§ **EXCERPTED RECORDS**
^^^^
(* ===== verification/RecoveryTransactionProofs.v ===== *)
(** A repair that is killed recovers: whatever a killed transaction leaves, the recovery puts back
    every table of the region or completes every one of them; and the staging that is abandoned
    without a journal blocks its region. *)
From stdpp Require Import sorting.
From S2P Require Import Prelude Py PyStr PyText Decimal Fs Calm Artifacts Paths Atomic PolygonLinks LinkTransaction RecoveryRows RecoveryMerge RecoveryTransaction.

(** * The entries of a journal *)

Record Entry := {
  e_target : path; e_staged : path; e_backup : path; e_existed : bool; e_original : str; e_new : str }.

Definition entry_dict (e : Entry) : pydict :=
  [(u "target", VStr (path_str (e_target e))); (u "staged", VStr (path_str (e_staged e))); (u "backup", VStr (path_str (e_backup e)));
   (u "existed", VBool (e_existed e)); (u "original_hash", VStr (e_original e)); (u "staged_hash", VStr (e_new e))].

(** Where the files of a transaction are: staged files and backups in its directory, targets
    outside, and none of them named like a temporary file. *)
Record layout (directory : path) (es : list Entry) : Prop := {
  ly_clean : forall e, e ∈ es -> clean_path (e_target e) /\ clean_path (e_staged e) /\ clean_path (e_backup e);
  ly_inside : forall e, e ∈ es -> path_parent (e_staged e) = directory /\ path_parent (e_backup e) = directory;
  ly_outside : forall e, e ∈ es -> path_parent (e_target e) ≠ directory /\ e_target e ≠ directory /\ e_target e ≠ [];
  ly_targets : NoDup (e_target <$> es);
  ly_backups : forall e e', e ∈ es -> e' ∈ es -> e_backup e ≠ e_staged e';
  ly_journal : forall e, e ∈ es -> e_staged e ≠ recovery_journal directory /\ e_backup e ≠ recovery_journal directory }.

(** The directories of the transaction are there, and no target is one. *)
Record housed (directory : path) (es : list Entry) (t : gmap path node) : Prop := {
  hs_directory : Forall (fun q => t !! q = Some Dir) (prefixes directory);
  hs_parents : forall e, e ∈ es -> Forall (fun q => t !! q = Some Dir) (prefixes (path_parent (e_target e)));
  hs_targets : forall e, e ∈ es -> t !! e_target e ≠ Some Dir }.

Section Recovery.
Context {RT : Runtime} {FF : FileFormats}.
Context (temporary_middle : gmap path node -> path -> str) (cwd directory : path).
Hypothesis temporary_fresh : forall t p, t !! temporary_name temporary_middle p t = None.
Variable stem : str.

(** A file with a digest. *)
Definition digest_at (t : gmap path node) (p : path) (h : str) : Prop := exists c, t !! p = Some (File c) /\ sha256_hexdigest (content_bytes c) = h.

Lemma digest_matches t p h : digest_at t p h <-> file_matches_hash p h t = true.
Proof.
  unfold digest_at, file_matches_hash, is_file, file_content_hash. split.
  - intros (c & -> & ->). simpl. apply str_eqb_refl.
  - destruct (t !! p) as [[c|]|]; simpl; try done. destruct (str_eqb_spec (sha256_hexdigest (content_bytes c)) h) as [<-|]; [|done]. eauto.
Qed.

Lemma digest_read t p h : digest_at t p h -> sha256_file p t = Ok h.
Proof. intros (c & Hc & <-). unfold sha256_file, read_bytes. by rewrite Hc. Qed.

(** ** Reading an entry *)

Lemma entry_dict_paths e : clean_path (e_target e) -> clean_path (e_staged e) -> clean_path (e_backup e) ->
  entry_path cwd "target" (entry_dict e) = Ok (e_target e) /\ entry_path cwd "staged" (entry_dict e) = Ok (e_staged e) /\
  entry_path cwd "backup" (entry_dict e) = Ok (e_backup e).
Proof.
  intros H1 H2 H3. unfold entry_path. change (getitem_of "target" (entry_dict e)) with (Ok (VStr (path_str (e_target e)))).
  change (getitem_of "staged" (entry_dict e)) with (Ok (VStr (path_str (e_staged e)))).
  change (getitem_of "backup" (entry_dict e)) with (Ok (VStr (path_str (e_backup e)))). cbn [mbind outcome_bind].
  by rewrite !path_join_str.
Qed.

Section Entries.
Context (es : list Entry) (Hl : layout directory es).

Lemma target_not_inside e q : e ∈ es -> path_parent q = directory -> q ≠ e_target e.
Proof. intros He Hq ->. by destruct (ly_outside _ _ Hl e He). Qed.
^^^^
§ **INSTRUCTIONS TO FOLLOW**
Output all of the material exactly as written.

§ **ANSWER TO THE EXERCISE**
(* ===== verification/RecoveryTransactionProofs.v ===== *)
(** A repair that is killed recovers: whatever a killed transaction leaves, the recovery puts back
    every table of the region or completes every one of them; and the staging that is abandoned
    without a journal blocks its region. *)
From stdpp Require Import sorting.
From S2P Require Import Prelude Py PyStr PyText Decimal Fs Calm Artifacts Paths Atomic PolygonLinks LinkTransaction RecoveryRows RecoveryMerge RecoveryTransaction.

(** * The entries of a journal *)

Record Entry := {
  e_target : path; e_staged : path; e_backup : path; e_existed : bool; e_original : str; e_new : str }.

Definition entry_dict (e : Entry) : pydict :=
  [(u "target", VStr (path_str (e_target e))); (u "staged", VStr (path_str (e_staged e))); (u "backup", VStr (path_str (e_backup e)));
   (u "existed", VBool (e_existed e)); (u "original_hash", VStr (e_original e)); (u "staged_hash", VStr (e_new e))].

(** Where the files of a transaction are: staged files and backups in its directory, targets
    outside, and none of them named like a temporary file. *)
Record layout (directory : path) (es : list Entry) : Prop := {
  ly_clean : forall e, e ∈ es -> clean_path (e_target e) /\ clean_path (e_staged e) /\ clean_path (e_backup e);
  ly_inside : forall e, e ∈ es -> path_parent (e_staged e) = directory /\ path_parent (e_backup e) = directory;
  ly_outside : forall e, e ∈ es -> path_parent (e_target e) ≠ directory /\ e_target e ≠ directory /\ e_target e ≠ [];
  ly_targets : NoDup (e_target <$> es);
  ly_backups : forall e e', e ∈ es -> e' ∈ es -> e_backup e ≠ e_staged e';
  ly_journal : forall e, e ∈ es -> e_staged e ≠ recovery_journal directory /\ e_backup e ≠ recovery_journal directory }.

(** The directories of the transaction are there, and no target is one. *)
Record housed (directory : path) (es : list Entry) (t : gmap path node) : Prop := {
  hs_directory : Forall (fun q => t !! q = Some Dir) (prefixes directory);
  hs_parents : forall e, e ∈ es -> Forall (fun q => t !! q = Some Dir) (prefixes (path_parent (e_target e)));
  hs_targets : forall e, e ∈ es -> t !! e_target e ≠ Some Dir }.

Section Recovery.
Context {RT : Runtime} {FF : FileFormats}.
Context (temporary_middle : gmap path node -> path -> str) (cwd directory : path).
Hypothesis temporary_fresh : forall t p, t !! temporary_name temporary_middle p t = None.
Variable stem : str.

(** A file with a digest. *)
Definition digest_at (t : gmap path node) (p : path) (h : str) : Prop := exists c, t !! p = Some (File c) /\ sha256_hexdigest (content_bytes c) = h.

Lemma digest_matches t p h : digest_at t p h <-> file_matches_hash p h t = true.
Proof.
  unfold digest_at, file_matches_hash, is_file, file_content_hash. split.
  - intros (c & -> & ->). simpl. apply str_eqb_refl.
  - destruct (t !! p) as [[c|]|]; simpl; try done. destruct (str_eqb_spec (sha256_hexdigest (content_bytes c)) h) as [<-|]; [|done]. eauto.
Qed.

Lemma digest_read t p h : digest_at t p h -> sha256_file p t = Ok h.
Proof. intros (c & Hc & <-). unfold sha256_file, read_bytes. by rewrite Hc. Qed.

(** ** Reading an entry *)

Lemma entry_dict_paths e : clean_path (e_target e) -> clean_path (e_staged e) -> clean_path (e_backup e) ->
  entry_path cwd "target" (entry_dict e) = Ok (e_target e) /\ entry_path cwd "staged" (entry_dict e) = Ok (e_staged e) /\
  entry_path cwd "backup" (entry_dict e) = Ok (e_backup e).
Proof.
  intros H1 H2 H3. unfold entry_path. change (getitem_of "target" (entry_dict e)) with (Ok (VStr (path_str (e_target e)))).
  change (getitem_of "staged" (entry_dict e)) with (Ok (VStr (path_str (e_staged e)))).
  change (getitem_of "backup" (entry_dict e)) with (Ok (VStr (path_str (e_backup e)))). cbn [mbind outcome_bind].
  by rewrite !path_join_str.
Qed.

Section Entries.
Context (es : list Entry) (Hl : layout directory es).

Lemma target_not_inside e q : e ∈ es -> path_parent q = directory -> q ≠ e_target e.
Proof. intros He Hq ->. by destruct (ly_outside _ _ Hl e He). Qed.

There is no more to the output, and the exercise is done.